BEGIN ENTRIES SUPPLIED

(* ===== verification/Transport.v ===== *)
(** * Messages over TCP

    [src/src/comm/tcp.cpp], [tcp.hpp] and [buffer.hpp]: how the nodes connect,
    and how messages of [MSG_SIZE] bytes are written to and cut out of the byte
    stream of a connection.  The operating system is an interface: [Stream] is
    its [recv], [StreamOk] what POSIX says of it.  A byte is an integer. *)
From stdpp Require Import base tactics list numbers functions strings.
From Stdlib Require Import ZArith Lia.
From S2P Require Import Prelude Types Msg.

#[local] Open Scope Z_scope.

(** ** The operating system *)

(** What [recv(sock, p, cap, 0)] does: returns a number of bytes and stores
    them, returns -1, or does not return. *)
Inductive recv_result (S : Type) :=
| Got (chunk : list Z) (s : S)
| Minus1 (s : S)
| Waits.
Arguments Got {S} _ _.
Arguments Minus1 {S} _.
Arguments Waits {S}.

Class Stream (S : Type) := recv : S → nat → recv_result S.

(** The documented behaviour: the bytes arrive in order, at most [cap] of them
    at a time; no bytes mean that the peer has closed the connection and nothing
    is left; a failed call consumes nothing, and only finitely many fail; a call
    waits only while the connection is open and empty. *)
Class StreamOk (S : Type) `{Stream S} := {
  pending : S → list Z;
  failures : S → nat;
  closed : S → bool;
  recv_got s cap chunk s' : recv s cap = Got chunk s' → (0 < cap)%nat →
    pending s = chunk ++ pending s' ∧ (length chunk ≤ cap)%nat ∧ (failures s' ≤ failures s)%nat ∧ closed s' = closed s
    ∧ (chunk = [] → pending s = [] ∧ closed s = true);
  recv_failed s cap s' : recv s cap = Minus1 s' → (0 < cap)%nat →
    pending s' = pending s ∧ (failures s' < failures s)%nat ∧ closed s' = closed s;
  recv_waits s cap : recv s cap = Waits → (0 < cap)%nat → pending s = [] ∧ closed s = false }.
Lemma hex_dump_small buffer text : hex_dump buffer true = Ok text → Forall (λ c, c < 128) buffer.
Proof.
  intros H. unfold hex_dump in H. set (n := length buffer) in *. apply bind_ok in H as ([os blank] & Hl & H).
  pose proof (dump_loop_small buffer n _ ltac:(lia) Hl) as Hold. clear Hl. apply bind_ok in H as (os1 & H & _). rewrite !andb_true_r in H.
  pose proof (Nat.div_mod_eq n 8) as Hdm. pose proof (Nat.mod_upper_bound n 8 ltac:(lia)).
  destruct (decide (n = 0%nat)) as [E0|E0]; [by apply nil_length_inv in E0 as ->|].
  assert (∃ a m, (a + m = n)%nat ∧ Forall (λ c, c < 128) (take a buffer) ∧ ∃ o o', ofold put_char (take m (drop a buffer)) o = Ok o') as (a & m & Ham & Ha & o & o' & Hp).
  { case_bool_decide as E8.
    - exists (n - n `mod` 8)%nat, (n `mod` 8)%nat. rewrite range_ok in H by (fold n; lia). split; [lia|]. split; [|by do 2 eexists].
      replace ((n - 1) / 8)%nat with (n / 8)%nat in Hold by (apply (Nat.div_unique _ _ _ (n `mod` 8 - 1)); lia). by replace (n - n `mod` 8)%nat with (8 * (n / 8))%nat by lia.
    - rewrite bool_decide_eq_true_2 in H by lia. exists (n - 8)%nat, 8%nat. rewrite range_ok in H by (fold n; lia). split; [lia|]. split; [|by do 2 eexists].
      replace ((n - 1) / 8)%nat with (n / 8 - 1)%nat in Hold by (apply (Nat.div_unique _ _ _ 7); lia). by replace (n - 8)%nat with (8 * (n / 8 - 1))%nat by lia. }
  apply put_chars_small in Hp. rewrite <-(take_drop a buffer). apply Forall_app. split; [done|]. rewrite <-(take_ge (drop a buffer) m); [done|]. rewrite length_drop. fold n. lia.
Qed.

(** [hex_dump] of any buffer without the printable characters, and of a buffer of
    bytes below 128 with them, prints a text from which the buffer can be read
    back.  With the printable characters, as [PacketBuffer::dump] calls it, it is
    defined for no other buffer. *)
Theorem hex_dump_roundtrip buffer : Forall is_byte buffer →
  (∃ text, hex_dump buffer false = Ok text ∧ undump text = buffer)
  ∧ (Forall (λ c, c < 128) buffer → ∃ text, hex_dump buffer true = Ok text ∧ undump text = buffer)
  ∧ (¬ Forall (λ c, c < 128) buffer → ∀ text, hex_dump buffer true ≠ Ok text).
Proof.
  intros Hby. split_and!.
  - apply hex_dump_reads; [done|]. apply Forall_forall. intros c _. done.
  - intros Hs. apply hex_dump_reads; [done|]. eapply Forall_impl; [|exact Hs]. by intros c Hc _.
  - intros Hs text H. by eapply Hs, hex_dump_small.
Qed.

Example hex_dump_hello : hex_dump [104; 105; 33; 0; 1; 2; 3; 4; 90] true =
  Ok ([10; 54; 56; 32; 54; 57; 32; 50; 49; 32; 48; 48; 32; 48; 49; 32; 48; 50; 32; 48; 51; 32; 48; 52; 32; 124; 32; 104; 105; 33; 46; 46; 46; 46; 46]
      ++ [10; 53; 97] ++ replicate 21 32 ++ [32; 124; 32; 90; 10]).
Proof. reflexivity. Qed.
(* ===== verification/SwitchEmu.v ===== *)
(** * The stand-in for the switch

    [switch_src/switch_emu.cpp]: a program that sends every packet back to where it
    came from, for runs without a switch.  What [recvfrom] and [sendto] return is an
    argument. *)
From stdpp Require Import base tactics list numbers.
From Stdlib Require Import ZArith Lia.
From S2P Require Import Prelude.

#[local] Open Scope Z_scope.

Definition EMU_BUF_SIZE : nat := 1500.

(** [n_received] and [prev_msg_size]. *)
Record emu := MkEmu { n_received : Z; prev_msg_size : Z }.
Definition emu_start : emu := MkEmu 0 (-1).

(** A call of [recvfrom]: its sender and the datagram, or an error; [sendto]
    afterwards. *)
Record emu_input (A : Type) := MkEmuIn { from : A; dgram_of : option (list Z); emu_sent : Z }.
Arguments MkEmuIn {A}. Arguments from {A}. Arguments dgram_of {A}. Arguments emu_sent {A}.

Section emu.
Context {A : Type}.

(** One turn: [recvfrom] cuts a datagram off at the size of the buffer. *)
Definition emu_turn (st : emu * list (A * list Z)) (io : emu_input A) : outcome (emu * list (A * list Z)) :=
  let buf := take EMU_BUF_SIZE (default [] (dgram_of io)) in
  let nr := match dgram_of io with Some _ => Z.of_nat (length buf) | None => -1 end in
  let n := u64 (n_received st.1 + 1) in
  assert ((0 <? nr) && ((prev_msg_size st.1 =? -1) || (nr =? prev_msg_size st.1)));;
  assert (0 <? emu_sent io);;
  Ok (MkEmu n nr, st.2 ++ [(from io, buf)]).

Definition switch_emu (ios : list (emu_input A)) : outcome (emu * list (A * list Z)) := ofold emu_turn ios (emu_start, []).

(** Datagrams of one size [k] that fits the buffer, all sent back. *)
Definition uniform (k : nat) (io : emu_input A) : Prop := (∃ d, dgram_of io = Some d ∧ length d = k) ∧ 0 < emu_sent io.

Definition echo_of (io : emu_input A) : A * list Z := (from io, default [] (dgram_of io)).

Lemma emu_echoes k ios n prev out : (0 < k ≤ EMU_BUF_SIZE)%nat → Forall (uniform k) ios → prev = -1 ∨ prev = Z.of_nat k → 0 ≤ n → n + Z.of_nat (length ios) < 2 ^ 64 →
  ofold emu_turn ios (MkEmu n prev, out)
  = Ok (MkEmu (n + Z.of_nat (length ios)) (match ios with [] => prev | _ => Z.of_nat k end), out ++ (echo_of <$> ios)).
Proof.
  intros Hk Hall. revert n prev out. induction Hall as [|io ios [(d & Hd & Hlen) Hs] Hall IH]; intros n prev out Hp H0 Hn; cbn [ofold].
  - cbn. by rewrite app_nil_r, Z.add_0_r.
  - assert (emu_turn (MkEmu n prev, out) io = Ok (MkEmu (n + 1) (Z.of_nat k), out ++ [echo_of io])) as ->.
    { unfold emu_turn, echo_of. cbn [fst snd n_received prev_msg_size]. rewrite Hd. cbn [from_option].  change (id d) with d. rewrite take_ge by (by rewrite Hlen; apply Hk). rewrite Hlen.
      rewrite (proj2 (Z.ltb_lt 0 (Z.of_nat k))) by lia. assert ((prev =? -1) || (Z.of_nat k =? prev) = true) as ->.
      { destruct Hp as [-> | ->]; [done|]. rewrite Z.eqb_refl. apply orb_true_r. }
      cbn [andb assert mbind outcome_bind]. rewrite (proj2 (Z.ltb_lt 0 (emu_sent io))) by done. cbn [assert mbind outcome_bind]. rewrite wrap_small by (cbn [length] in Hn; lia). done. }
    cbn [mbind outcome_bind]. rewrite IH by (try (by right); cbn [length] in Hn; lia). cbn [length fmap list_fmap]. rewrite <-app_assoc. do 3 f_equal; [lia|by destruct ios].
Qed.

(** As long as all packets have the same size, each is sent back to its sender
    unchanged, in order, and all are counted; the first packet of another size (or
    an empty one, or an error of [recvfrom]) ends the program. *)
Theorem switch_emu_echoes k ios : (0 < k ≤ EMU_BUF_SIZE)%nat → Forall (uniform k) ios → Z.of_nat (length ios) < 2 ^ 64 →
  (∃ st, switch_emu ios = Ok (st, echo_of <$> ios) ∧ n_received st = Z.of_nat (length ios))
  ∧ ∀ io, ios ≠ [] → (∀ d, dgram_of io = Some d → length d ≠ k ∧ (length d ≤ EMU_BUF_SIZE)%nat) → switch_emu (ios ++ [io]) = Fail AssertFailed.
Proof.
  intros Hk Hall Hlen. pose proof (emu_echoes k ios 0 (-1) [] Hk Hall (or_introl eq_refl) ltac:(lia) Hlen) as E. split; [by eexists|].
  intros io Hne Hd. unfold switch_emu. rewrite ofold_app. unfold emu_start. rewrite E. cbn [mbind outcome_bind ofold].
  cut (emu_turn (MkEmu (0 + Z.of_nat (length ios)) (match ios with [] => -1 | _ => Z.of_nat k end), [] ++ (echo_of <$> ios)) io = Fail AssertFailed); [by intros ->|].
  unfold emu_turn. cbn [fst snd n_received prev_msg_size]. destruct ios as [|io0 ios]; [done|]. rewrite (proj2 (Z.eqb_neq (Z.of_nat k) (-1))) by lia. cbn [orb].
  destruct (dgram_of io) as [d|]; [|done]. cbn [from_option]. change (id d) with d. destruct (Hd d eq_refl) as [Hne' Hle]. rewrite take_ge by done.
  rewrite (proj2 (Z.eqb_neq (Z.of_nat (length d)) _)) by lia. by rewrite andb_false_r.
Qed.
End emu.
(* ===== verification/Timestamps.v ===== *)
(** * Timestamps

    [src/src/utils/ts_factory.hpp] and [ts_factory.cpp]: the three factories.
    [UniqueClockTimestampFactory], the one in use, puts the number of the node and
    of the worker below the nanoseconds since it was made. *)
From stdpp Require Import base tactics list numbers.
From Stdlib Require Import ZArith Lia.
From S2P Require Import Prelude.

#[local] Open Scope Z_scope.

(** [mask = (node_id << 8) | tid], on 32 bits. *)
Definition stamp_mask (node tid : Z) : Z := Z.lor (u32 (Z.shiftl node 8)) tid.

(** [get()] when the clock shows [ns] nanoseconds since the start. *)
Definition unique_get (mask ns : Z) : Z := Z.lor (u64 (Z.shiftl ns 16)) mask.

(** [ClockTimestampFactory::get()]. *)
Definition clock_get (ns : Z) : Z := u64 ns.

(** [AtomicTimestampFactory::get()] on the counter. *)
Definition atomic_get (cntr : Z) : Z * Z := (cntr, u64 (cntr + 1)).

Lemma stamp_mask_spec node tid : 0 ≤ node < 2 ^ 8 → 0 ≤ tid < 2 ^ 8 → stamp_mask node tid = tid + node * 2 ^ 8 ∧ 0 ≤ stamp_mask node tid < 2 ^ 16.
Proof.
  intros Hn Ht. unfold stamp_mask. assert (u32 (Z.shiftl node 8) = Z.shiftl node 8) as -> by (apply wrap_small; rewrite Z.shiftl_mul_pow2 by lia; lia).
  rewrite Z.lor_comm, lor_shiftl_add by lia. lia.
Qed.

Lemma unique_get_spec mask ns : 0 ≤ mask < 2 ^ 16 → unique_get mask ns = mask + wrap 48 ns * 2 ^ 16.
Proof.
  intros Hm. unfold unique_get. assert (u64 (Z.shiftl ns 16) = Z.shiftl (wrap 48 ns) 16) as ->.
  { unfold wrap. rewrite !Z.shiftl_mul_pow2 by lia. change (2 ^ 64) with (2 ^ 48 * 2 ^ 16). by rewrite Z.mul_mod_distr_r by lia. }
  rewrite Z.lor_comm, lor_shiftl_add by lia. lia.
Qed.

(** Timestamps are unique and grow.  Two workers of the cluster never get the
    same timestamp, whatever their clocks show; and the timestamps of one worker
    follow its clock strictly, for the 2^48 nanoseconds (about 3.26 days) after
    which the clock's bits wrap around and old timestamps come back. *)
Theorem timestamps_unique node tid node' tid' ns ns' :
  0 ≤ node < 2 ^ 8 → 0 ≤ tid < 2 ^ 8 → 0 ≤ node' < 2 ^ 8 → 0 ≤ tid' < 2 ^ 8 → 0 ≤ ns →
  ((node, tid) ≠ (node', tid') → unique_get (stamp_mask node tid) ns ≠ unique_get (stamp_mask node' tid') ns')
  ∧ (ns < ns' < 2 ^ 48 → unique_get (stamp_mask node tid) ns < unique_get (stamp_mask node tid) ns')
  ∧ unique_get (stamp_mask node tid) (ns + 2 ^ 48) = unique_get (stamp_mask node tid) ns.
Proof.
  intros Hn Ht Hn' Ht' Hns. destruct (stamp_mask_spec node tid Hn Ht) as [Hm Hb]. destruct (stamp_mask_spec node' tid' Hn' Ht') as [Hm' Hb'].
  rewrite !unique_get_spec by done. split_and!.
  - intros Hne Heq. apply Hne. assert (stamp_mask node tid = stamp_mask node' tid') as Hmm by lia. rewrite Hm, Hm' in Hmm. f_equal; lia.
  - intros Hlt. rewrite !wrap_small by lia. lia.
  - do 2 f_equal. pose proof (wrap_add_mul 48 ns 1 ltac:(lia)) as H. by rewrite Z.mul_1_l in H.
Qed.

Lemma timestamps_unique_witness : unique_get (stamp_mask 1 3) 1000 ≠ unique_get (stamp_mask 0 3) 1000
  ∧ unique_get (stamp_mask 1 3) 1000 < unique_get (stamp_mask 1 3) 1001.
Proof. destruct (timestamps_unique 1 3 0 3 1000 1001) as (_ & H2 & _); [lia..|]. split; [apply (timestamps_unique 1 3 0 3 1000 1000); [lia..|done]|apply H2; lia]. Defined.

END ENTRIES SUPPLIED

**WHAT YOU ARE ASKED TO DO:** Note how many lines in the data above have the string "system" in them, and give that number by itself.

**SOLUTION BELOW:** 2